Exercise goal => Write out, word for word, every line in the data below from the one containing "Lemma lines_concat input" to the one containing "- rewrite bool_decide_true", both of them included.
Segment Start: Input
Definition WordCount (fuel : nat) : Program := program_of (fun argv =>
  a ← wc_loop fuel 0 (mkWc 0 0 0 true); _ ← printf (wc_line a); mret 0).

(** [More]: a page of [page] lines; [count % page] traps when [page] is zero, and a negative [page] is converted
  to [size_t].  The keyboard is read from file id 1. *)
Fixpoint more_loop (fuel : nat) (page : Z) (atend : bool) (count : Z) : stmt U unit :=
  match fuel with
  | O => out_of_fuel
  | Datatypes.S fuel =>
      o ← getchar_loop 0;
      match o with
      | None => mret tt
      | Some c =>
          let count := if atend then count + 1 else count in
          _ ← (if atend then
                 if decide (page = 0) then trap
                 else if decide (count mod u64 page = 0) then
                   _ ← fputs 1 (str "press enter to continue:");
                   _ ← getline fuel 1 [];
                   mret tt
                 else mret tt
               else mret tt);
          _ ← fputs 1 [c];
          more_loop fuel page (bool_decide (c = 10)) count
      end
  end.

Definition More (fuel : nat) : Program := program_of (fun argv =>
  let page := if decide (2 <= length argv)%nat then getint 1 argv else 25 in
  _ ← more_loop fuel page true 0; mret 0).

(** [Echo] prints its first argument as often as it has arguments. *)
Definition Echo : Program := program_of (fun argv =>
  _ ← for_each (seq 1 (length argv - 1)) (fun i =>
        _ ← (if decide (1 < i)%nat then fputs 1 [32] else mret tt);
        fputs 1 (default [] (argv !! 1%nat)));
  _ ← fputs 1 [10];
  mret 0).

Definition Fibonacci : Program := program_of (fun argv => checkargs 1 argv (
  let n := getint 1 argv in
  _ ← printf (str "Fibonacci(" ++ decimal n ++ str ")=" ++ decimal (s32 (fibo (Z.to_nat (u32 n)))) ++ [10]);
  mret 0)).

(** ** The towers of Hanoi *)

(** The moves, in order: from which tile to which. *)
Fixpoint hanoi (n : nat) (a b c : Z) : list (Z * Z) :=
  match n with O => [] | Datatypes.S n => hanoi n a c b ++ [(a, b)] ++ hanoi n c b a end.

Definition hanoi_line (m : Z * Z) : bytes :=
  str "Move the top disk from tile " ++ pad 2 (decimal m.1) ++ str " to tile " ++ pad 2 (decimal m.2) ++ [10].

Definition Hanoi : Program := program_of (fun argv => checkargs 1 argv (
  let n := getint 1 argv in
  let MAXN := 15 in
  if decide (n < 1 \/ MAXN < n) then
    _ ← printf (str "The argument must be between 1 and " ++ decimal MAXN ++ str "." ++ [10]);
    mret n
  else
    _ ← printf (str "We shall move " ++ decimal n ++ str " disks from tile 1 to tile 2 via tile 3." ++ [10]);
    _ ← for_each (hanoi (Z.to_nat n) 1 2 3) (fun m => printf (hanoi_line m));
    mret 0)).
End utilities.

(** ** Programs on streams

  What a program does when its input is the bytes [input] and then ends, and its output goes to a file: the value
  that it returns and what it printed.  Other system calls fail. *)
Section streams.
Context {U : Type}.

Fixpoint on_streams (p : prog U) (u : U) (input output : bytes) : Z * bytes :=
  match p with
  | Done v => (v, output)
  | Local f => let '(u, q) := f u in on_streams q u input output
  | Call c k =>
      match c with
      | Read 0 size => on_streams (k (mkReply (Z.of_nat (length (take size input))) None (take size input))) u (drop size input) output
      | Write 1 buf size => on_streams (k (mkReply (Z.of_nat size) None [])) u input (output ++ take size buf)
      | _ => on_streams (k (mkReply (-1) None [])) u input output
      end
  end.

(** What comes before the end of the input, or the first byte that is taken for it. *)
Fixpoint until_eof (input : bytes) : bytes :=
  match input with [] => [] | c :: input => if decide (c = 255) then [] else c :: until_eof input end.

Definition is_output (p : prog U) (input out : bytes) : Prop := forall u output, on_streams p u input output = (0, output ++ out).

(** The filter without system calls. *)
Fixpoint filter_run {A} (body : A -> Z -> A * bytes) (a : A) (input : bytes) : bytes :=
  match input with [] => [] | c :: input => let '(a, out) := body a c in out ++ filter_run body a input end.

Fixpoint wc_run (a : wc_state) (input : bytes) : wc_state :=
  match input with [] => a | c :: input => wc_run (wc_body a c) input end.

Lemma on_fputs s (k : unit -> prog U) u input output : on_streams (fputs 1 s k) u input output = on_streams (k tt) u input (output ++ s).
Proof.
  change (on_streams (k tt) u input (output ++ take (length s) s) = on_streams (k tt) u input (output ++ s)). by rewrite take_ge by lia.
Qed.

Lemma on_getchar (k : option Z -> prog U) u input output : on_streams (getchar_loop 0 k) u input output =
  match input with
  | [] => on_streams (k None) u [] output
  | c :: input => if decide (c = 255) then on_streams (k None) u input output else on_streams (k (Some c)) u input output
  end.
Proof.
  destruct input as [|c input]; [done|].
  change (on_streams (k (if decide (c = 255) then None else Some c)) u input output =
    if decide (c = 255) then on_streams (k None) u input output else on_streams (k (Some c)) u input output).
  by destruct (decide (c = 255)).
Qed.

Lemma on_filter {A} fuel body (a : A) input : (length (until_eof input) < fuel)%nat ->
  is_output (filter_loop fuel 0 1 body a (fun _ => Done 0)) input (filter_run body a (until_eof input)).
Proof.
  revert a input. induction fuel as [|fuel IH]; intros a input Hf u output; [lia|].
  change (filter_loop (Datatypes.S fuel) 0 1 body a (fun _ => Done 0)) with
    (getchar_loop 0 (fun o => match o with None => mret a | Some c => let '(a, out) := body a c in
       _ ← fputs 1 out; filter_loop fuel 0 1 body a end (fun _ => Done 0)) : prog U).
  rewrite on_getchar. destruct input as [|c input]; simpl until_eof in *; [simpl; by rewrite app_nil_r|].
  destruct (decide (c = 255)); [simpl; by rewrite app_nil_r|]. cbn [filter_run]. destruct (body a c) as [a' out].
  change (on_streams (fputs 1 out (fun _ => filter_loop fuel 0 1 body a' (fun _ => Done 0))) u input output = (0, output ++ out ++ filter_run body a' (until_eof input))).
  rewrite on_fputs, (assoc_L (++)). apply IH. simpl in Hf. lia.
Qed.

Lemma on_wc fuel a (k : wc_state -> prog U) input u output : (length (until_eof input) < fuel)%nat ->
  on_streams (wc_loop fuel 0 a k) u input output = on_streams (k (wc_run a (until_eof input))) u (drop (length (until_eof input) + 1) input) output.
Proof.
  revert a input. induction fuel as [|fuel IH]; intros a input Hf; [lia|].
  change (wc_loop (Datatypes.S fuel) 0 a k) with
    (getchar_loop 0 (fun o => match o with None => mret a | Some c => wc_loop fuel 0 (wc_body a c) end k) : prog U).
  rewrite on_getchar. destruct input as [|c input]; simpl until_eof in *; [done|]. destruct (decide (c = 255)); [done|].
  cbn [wc_run length]. rewrite IH by (simpl in Hf; lia). done.
Qed.

(** ** The filters, without programs *)

Lemma cap_run input : filter_run cap_body tt input = toupper <$> input.
Proof. induction input as [|c input IH]; [done|]. simpl. by rewrite IH. Qed.

Lemma lcase_run input : filter_run lcase_body tt input = tolower <$> input.
Proof. induction input as [|c input IH]; [done|]. simpl. by rewrite IH. Qed.

(** The lines of a text, each with its newline; the last may have none. *)
Fixpoint lines (input : bytes) : list bytes :=
  match input with
  | [] => []
  | c :: input =>
      if decide (c = 10) then [c] :: lines input
      else match lines input with [] => [[c]] | l :: ls => (c :: l) :: ls end
  end.

Fixpoint numbered (count : Z) (ls : list bytes) : bytes :=
  match ls with [] => [] | l :: ls => (pad 6 (decimal count) ++ str ": ") ++ l ++ numbered (count + 1) ls end.

Lemma lines_nil input : lines input = [] -> input = [].
Proof. destruct input as [|c input]; [done|]. simpl. destruct (decide _); [done|]. by destruct (lines input). Qed.

Lemma lines_concat input : mjoin (lines input) = input.
Proof.
  induction input as [|c input IH]; [done|]. simpl. destruct (decide (c = 10)); simpl; [by rewrite IH|].
  destruct (lines input) as [|l ls]; simpl in *; by rewrite <- IH.
Qed.

Lemma lenum_run input : forall atend count, filter_run lenum_body (atend, count) input =
  if (atend : bool) then numbered (count + 1) (lines input)
  else match lines input with [] => [] | l :: ls => l ++ numbered (count + 1) ls end.
Proof.
  induction input as [|c input IH]; intros atend count; [by destruct atend|]. cbn [filter_run lenum_body lines]. rewrite IH.
  destruct (decide (c = 10)) as [->|Hc].
  - rewrite bool_decide_true by done. destruct atend; cbn [numbered]; rewrite <- ?app_assoc; done.
  - rewrite bool_decide_false by done. destruct atend, (lines input) as [|l ls]; cbn [numbered]; rewrite <- ?app_assoc; simpl; rewrite ?app_nil_r; done.
Qed.

(** [wc] counts bytes, newlines, and the bytes that are not blank and come first or after a blank or a newline. *)
Fixpoint word_starts (after_space : bool) (input : bytes) : Z :=
  match input with
  | [] => 0
  | c :: input =>
      (if after_space && negb (isblank c) then 1 else 0) + word_starts (isblank c || bool_decide (c = 10)) input
  end.

Definition newlines (input : bytes) : Z := Z.of_nat (length (filter (fun c => c = 10) input)).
Segment End: Input
Output below =>
Lemma lines_concat input : mjoin (lines input) = input.
Proof.
  induction input as [|c input IH]; [done|]. simpl. destruct (decide (c = 10)); simpl; [by rewrite IH|].
  destruct (lines input) as [|l ls]; simpl in *; by rewrite <- IH.
Qed.

Lemma lenum_run input : forall atend count, filter_run lenum_body (atend, count) input =
  if (atend : bool) then numbered (count + 1) (lines input)
  else match lines input with [] => [] | l :: ls => l ++ numbered (count + 1) ls end.
Proof.
  induction input as [|c input IH]; intros atend count; [by destruct atend|]. cbn [filter_run lenum_body lines]. rewrite IH.
  destruct (decide (c = 10)) as [->|Hc].
  - rewrite bool_decide_true by done. destruct atend; cbn [numbered]; rewrite <- ?app_assoc; done.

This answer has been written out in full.